Use three generating functions ($A, B$ and $C$) in three variables
($z$, $w$, and $v$) to enumerate strings ending in one of three colors
with the variable $u$ marking pairs of distinct adjacent colors. We
have $a$ instances of the first color, $b$ of the second and $c$ of
the third.
We obtain
$$A - z = Az + Buz + Cuz,
\\ B - w = Auw + Bw + Cuw,
\\ C - v = Auv + Buv + Cv.$$
Putting $Q = A + B + C$ we seek
$$P= \left. \frac{d}{du} Q \right|_{u=1}.$$
Differentiate to obtain
$$A' = A'z + Bz + B'uz + Cz + C'uz.
\\ B' = Aw + A'uw + B'w + Cw + C'uw,
\\ C' = Av + A'uv + Bv + B'uv + C'v.$$
Add these and put $u=1$ to get
$$P = P (z+w+v) +
\left.Q (z+w+v)\right|_{u=1}
- \left.(Az + Bw + Cv)\right|_{u=1}.$$
We have by inspection that
$$\left.Q \right|_{u=1} = \frac{z+w+v}{1-z-w-v}$$
and
$$\left.(Az + Bw + Cv)\right|_{u=1}
= \frac{z^2+w^2+v^2}{1-z-w-v}.$$
This yields
$$P(1-z-w-v) = \frac{(z+w+v)^2}{1-z-w-v}
- \frac{z^2+w^2+v^2}{1-z-w-v}$$
or
$$P = \frac{2zw+2zv+2wv}{(1-z-w-v)^2}.$$
We now skip ahead and show how to solve the general case of $m$
colors. We get for the generating function
$$P = \frac{2\sum_{1\le p \lt q\le m} w_p w_q}
{\left(1-\sum_{p=1}^m w_p\right)^2}.$$
Extracting coefficients on $[w_1^{d_1} w_2^{d_2}\cdots w_m^{d_m}]$
where $d = \sum_{p=1}^m d_p$ we use the Newton binomial and
obtain
$$2 \sum_{1\le p \lt q\le m}
(d-1) {d-2\choose d_1, d_2, \ldots d_p-1, \ldots d_q-1, \ldots d_m}
\\ = {d\choose d_1, d_2, \ldots d_p, \ldots d_q, \ldots d_m}
\\ \times 2 \sum_{1\le p \lt q\le m} (d-1)

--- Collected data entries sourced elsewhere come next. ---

(** * os-exec: a shallow embedding of [os-exec.hh]

    The header offers three operations: [shell_quote], a pure function on
    byte strings; [run], the mmap / fork / execlp / waitpid protocol that
    collapses every way a child can end into one [std::error_code]; and
    [run_echo], which prints the quoted command line before running it.

    Byte strings are [string] (a list of 8-bit [ascii]); C [int] values and
    pointers are [Z]; the operating system is an oracle record answering
    each system call, and the code runs in a small state monad whose
    results also cover the ways a process leaves [run] without returning
    ([exit], a successful [exec], [abort]). *)

From Stdlib Require Import ZArith List String Ascii Bool Lia DecimalString.
From Stdlib Require DecimalPos DecimalZ.
From Equations Require Import Equations.
Import ListNotations.

Local Open Scope string_scope.
Local Open Scope Z_scope.

(** ** Error taxonomy *)

(** [std::to_string(int)]: the decimal numeral, with a leading minus sign
    for negative values. *)
Definition to_string (value : Z) : string :=
  NilZero.string_of_int (Z.to_int value).

(** [std::error_category] is an interface with two virtual members. *)
Record error_category : Type := {
  name : string;
  message : Z -> string
}.

Definition Non_Zero_Exit_Code : error_category :=
  {| name := "Non_Zero_Exit_Code";
     message := fun value => "exit status " ++ to_string value |}.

\frac{1}{d(d-1)} d_p d_q.$$
Divide by the multinomial coefficient to obtain the expectation
$$\bbox[5px,border:2px solid #00A000]{
\frac{2}{d_1+d_2+\cdots+d_m}
\sum_{1\le p \lt q\le m} d_p d_q.}$$
The original problem by the OP then produces
$$\bbox[5px,border:2px solid #00A000]{
\frac{2ab+2ac+2bc}{a+b+c}.}$$
In particular we get for $(6,5,4)$ the exact value and the numerics
$$\bbox[5px,border:2px solid #00A000]{
\frac{148}{15} \approx 9.866666667.}$$
There is a Maple script for this which goes as follows (warning:
enumeration -- use on small values):
with(combinat);
ENUM :=
proc(L)
option remember;
local m, d, all, perm, pos, res, src, flips;
m := nops(L); d := add(p, p in L);
all := 0; res := 0;
src := [seq(seq(p, q=1..L[p]), p=1..m)];
for perm in permute(src) do
flips := 0;
for pos to d-1 do
if perm[pos] <> perm[pos+1] then
flips := flips + 1;
fi;
od;
res := res + flips;
all := all + 1;
od;
res/all;
end;
X :=
proc(L)
option remember;
local m, d;
m := nops(L); d := add(p, p in L);
2/d*add(add(L[p]*L[q], q=p+1..m), p=1..m);
end;
An elementary argument is sure to appear now that the answer, which is
very simple, has been posted.
What we have here is essentially the DFA method, a legacy algorithm.